Lateral Alice Moore is printing out WhataBurger RSVPs. The Intel 972 is cutting-edge, but she clings to a hideous old dot-matrix printer she refuses to replace as long as Dave Harde can keep it going. It's the same with the intercom system and its antiquated iron stand-up mike that Troeltsch says is an affront to the whole broadcasting profession. Lateral Alice has queer eccentric pockets of intransigence and Ludditism, due possibly to her helicopter-crash and neurologic deficits. The printer's needly sound fills the waiting room. Hal finds he can be confident of his face's symmetry and saliva only when he sits there with his right hand over his left cheek. Each line of Alice's printed response sounds like some sort of supposedly unrippa-ble fabric getting ripped, over and over, a dental and life-denying sound.

For Hal, the general deal with his maternal uncle is that Tavis is terribly shy around people and tries to hide it by being very open and expansive and wordy and bluff, and that it's excruciating to be around. Mario's way of looking at it is that Tavis is very open and expansive and wordy, but so clearly uses these qualities as a kind of protective shield that it betrays a frightened vulnerability almost impossible not to feel for. Either way, the unsettling thing about Charles Tavis is that he's possibly the openest man of all time. Orin and Marlon Bain's view was always that C.T. was less like a person than like a sort of cross-section of a person. Even the Moms Hal could remember relating anecdotes about how as a teenager, when she'd taken the child C.T. or been around him at Québecois functions or gatherings involving other kids, the child C.T. had been too self-conscious and awkward to join right in with any group of the kids clustered around, talking or plotting or whatever, and so Avril said she'd watch him just kind of drift from cluster to cluster and lurk around creepily on the fringe, listening, but that he'd always say, loudly, in some lull in the group's conversation, something like 'I'm afraid I'm far too self-conscious really to join in here, so I'm just going to lurk creepily at the fringe and listen, if that's all right, just so you know,' and so on.
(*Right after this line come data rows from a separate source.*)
(* ===== verification/RpcServer.v ===== *)
(** rpc/server.go: registration of services and the HTTP handler that
    dispatches calls to their methods.

    A registered object is the list of its methods as reflect shows them; the
    objects' state is a world [W] that every method call may change.  Requests
    and replies go through [Gob].  The request's context is not modelled: it is
    handed to the method, which is arbitrary here. *)
From S2P Require Import Prelude Errors GoStrings Wire.
Local Open Scope string_scope.
Local Open Scope list_scope.
Local Open Scope Z_scope.

Definition methodErrorCode : Z := 590.
Definition bigmachineErrorTrailer : string := "x-bigmachine-error".
Definition gobContentType : string := "application/x-gob".

Section server.
Context {EL : ErrorsLib} {G : Gob} {W : Type}.

(** ** Methods and services *)

(** An io.ReadCloser a method replied with; [rc_flush] tells that it was
    wrapped by Flush. *)
Record readcloser := { rc_stream : stream error; rc_flush : bool }.

(** rpc.Flush *)
Definition FlushReply (rc : readcloser) : readcloser :=
  {| rc_stream := rc_stream rc; rc_flush := true |}.

(** What is passed for the argument and for the reply pointer. *)
Inductive margv := ArgBody (body : stream error) | ArgValue (v : gval).
Inductive mreplyv := ReplyValue (p : gval) | ReplyStream (rc : option readcloser).

(** How a method call ends. *)
Inductive returned := Returned (e : option error) | Panicked (msg : string).

(** reflect.Method, with the call of its Func on the registered receiver. *)
Record reflect_Method := {
  m_Name : string;
  m_PkgPath : string;
  m_In : list GoType;
  m_Out : list GoType;
  m_Call : margv -> mreplyv -> W -> returned * mreplyv * W
}.

Record method := { method_ : reflect_Method; arg : GoType; reply : GoType }.

Record service := { name : string; methods : gmap string method }.

(** The body of the loop in service.Init: the guards in their order. *)
Definition eligible (m : reflect_Method) : bool :=
  if bool_decide (m_PkgPath m <> "") then false
  else if bool_decide (length (m_In m) <> 4%nat) then false
  else if bool_decide (m_In m !! 1%nat <> Some typeOfContext) then false
  else if bool_decide (Kind_of <$> m_In m !! 3%nat <> Some KPtr) then false
  else if bool_decide (length (m_Out m) <> 1%nat) then false
  else if bool_decide (m_Out m !! 0%nat <> Some typeOfError) then false
  else true.

Definition new_method (m : reflect_Method) : method :=
  {| method_ := m;
     arg := default typeOfReader (m_In m !! 2%nat);
     reply := default typeOfReader (m_In m !! 3%nat) |}.

(** service.Init: the map of the eligible methods. *)
Definition Init (typ : list reflect_Method) : gmap string method :=
  foldl (fun ms m => if eligible m then <[m_Name m := new_method m]> ms else ms) ∅ typ.

Record Server := { services : gmap string service }.

Definition NewServer : Server := {| services := ∅ |}.

(** Server.Register: a noop if the name is taken. *)
Definition Register (serviceName : string) (iface : list reflect_Method) (s : Server) : Server :=
  match services s !! serviceName with
  | Some _ => s
  | None =>
      {| services := <[serviceName := {| name := serviceName; methods := Init iface |}]>
                       (services s) |}
  end.

(** ** ServeHTTP *)

(** What a call of ServeHTTP leaves behind: the response writer, the world,
    whether the request body and the reply stream were closed, and the
    arguments of the statistics function, if one was started. *)
Record served := {
  sv_writer : writer error;
  sv_world : W;
  sv_body_closed : bool;
  sv_reply_closed : bool;
  sv_stats : option (string * Z * Z * option error)
}.

(** The argument of the call: the body itself, or a value decoded from it.
    [inl] is the error of the decoder.  The second component is requestBytes,
    which is read from the counting reader before the decoder runs. *)
Definition decode_request (m : method) (body : stream error) : (error + margv) * Z :=
  if decide (arg m = typeOfReader) then (inr (ArgBody body), -1)
  else
    let argv := if decide (Kind_of (arg m) = KPtr) then NewValue (Elem (arg m))
                else NewValue (arg m) in
    let sizeReader := {| Reader := body; str_n := 0 |} in
    let requestBytes := sizeTrackingReader_Len sizeReader in
    let '(argv, err, _) := Decode argv body in
    match err with
    | Some e => (inl e, requestBytes)
    | None =>
        (inr (ArgValue (if decide (Kind_of (arg m) = KPtr) then argv else Deref argv)),
         requestBytes)
    end.

(** The reply pointer the method is given. *)
Definition new_reply (m : method) : mreplyv :=
  if decide (Elem (reply m) = typeOfReadCloser) then ReplyStream None
  else
    let replyv := NewValue (Elem (reply m)) in
    ReplyValue
      match Kind_of (Elem (reply m)) with
      | KMap => SetElem replyv (MakeMap (Elem (reply m)))
      | KSlice => SetElem replyv (MakeSlice (Elem (reply m)))
      | _ => replyv
      end.

(** The error of a call, with the deferred recover. *)
Definition method_error (ret : returned) : option error :=
  match ret with
  | Returned e => e
  | Panicked msg => Some (E [ASev Fatal; AErr (New ("panic: " +:+ msg))])
  end.

(** The call of the method. *)
Definition invoke (m : method) (a : margv) (r : mreplyv) (w : W) : option error * mreplyv * W :=
  let '(ret, r, w) := m_Call (method_ m) a r w in (method_error ret, r, w).

(** Write of the writer io.Copy is given: flusher.Write when asked to flush. *)
Definition copy_Write (flush : bool) (p : string) (w : writer error) : writer error * option error :=
  let '(w, err) := Write p w in
  (if flush then Flush w else w, err).

(** io.Copy *)
Fixpoint Copy (flush : bool) (chunks : list string) (end_ : option error) (w : writer error) :
    writer error * option error :=
  match chunks with
  | [] => (w, end_)
  | p :: rest =>
      if decide (p = "") then Copy flush rest end_ w
      else
        let '(w, err) := copy_Write flush p w in
        match err with
        | Some e => (w, Some e)
        | None => Copy flush rest end_ w
        end
  end.

(** The reply of a method that set a ReadCloser. *)
Definition stream_reply (code : Z) (rc : readcloser) (w : writer error) :
    writer error * option error :=
  let w := header_set "Content-Type" "application/octet-stream" w in
  let w := header_set "Trailer" bigmachineErrorTrailer w in
  let w := WriteHeader code w in
  let flush := rc_flush rc && w_flusher w in
  let '(w, err) := Copy flush (st_chunks (rc_stream rc)) (st_end (rc_stream rc)) w in
  let errStr := match err with Some e => Error e | None => "" end in
  (header_set bigmachineErrorTrailer errStr w, err).

(** The reply of any other method, with the size of the encoded reply. *)
Definition value_reply (code : Z) (src : gsource gval error) (w : writer error) :
    writer error * Z * option error :=
  let w := header_set "Content-Type" gobContentType w in
  let w := if decide (code <> 200) then WriteHeader code w else w in
  let '(replyBytes, (w, err)) :=
    match Encode src with
    | Ok b => (Z.of_nat (String.length b), Write b w)
    | Err e => (0, (w, Some e))
    end in
  match err with
  | Some e => (http_Error (Error e) 500 w, replyBytes, err)
  | None => (w, replyBytes, None)
  end.

(** What Encode is given on the value path. *)
Definition reply_source (r : mreplyv) (err : option error) : gsource gval error :=
  match err with
  | Some e => SError (Recover e)
  | None => match r with
            | ReplyValue p => SVal p
            | ReplyStream _ => SNilReadCloser
            end
  end.

(** The handler once the method is found. *)
Definition dispatch (label : string) (m : method) (w : writer error) (r : request error) (st : W) :
    served :=
  let '(argv, requestBytes) := decode_request m (r_Body r) in
  match argv with
  | inl e =>
      {| sv_writer := http_Error ("error decoding request: " +:+ Error e) 400 w;
         sv_world := st; sv_body_closed := true; sv_reply_closed := false;
         sv_stats := Some (label, requestBytes, -1, Some e) |}
  | inr a =>
      let '(err, rv, st) := invoke m a (new_reply m) st in
      let code := match err with Some _ => methodErrorCode | None => 200 end in
      match rv with
      | ReplyStream (Some rc) =>
          let '(w, err) := stream_reply code rc w in
          {| sv_writer := w; sv_world := st; sv_body_closed := true; sv_reply_closed := true;
             sv_stats := Some (label, requestBytes, -1, err) |}
      | _ =>
          let '(w, replyBytes, err) := value_reply code (reply_source rv err) w in
          {| sv_writer := w; sv_world := st; sv_body_closed := true; sv_reply_closed := false;
             sv_stats := Some (label, requestBytes, replyBytes, err) |}
      end
  end.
But so the point is that Tavis is an odd and delicate specimen, both ineffectual and in certain ways fearsome as a Headmaster, and being a relative guarantees no special predictive insight or quarter, unless certain maternal connections are exploited, the thought of doing which literally does not occur to Hal. This odd blankness about his family might be one way to manage a life where domestic and vocational authorities sort of bleed into each other. Hal squeezes his tennis ball like a madman, sitting there in the needly printout-noise, right palm against his left cheek and elbow hiding his mouth, wanting very much to go first to the Pump Room and then to brush vigorously with his portable collapsible Oral-B. A quick chew of Kodiak is out of the question for several reasons.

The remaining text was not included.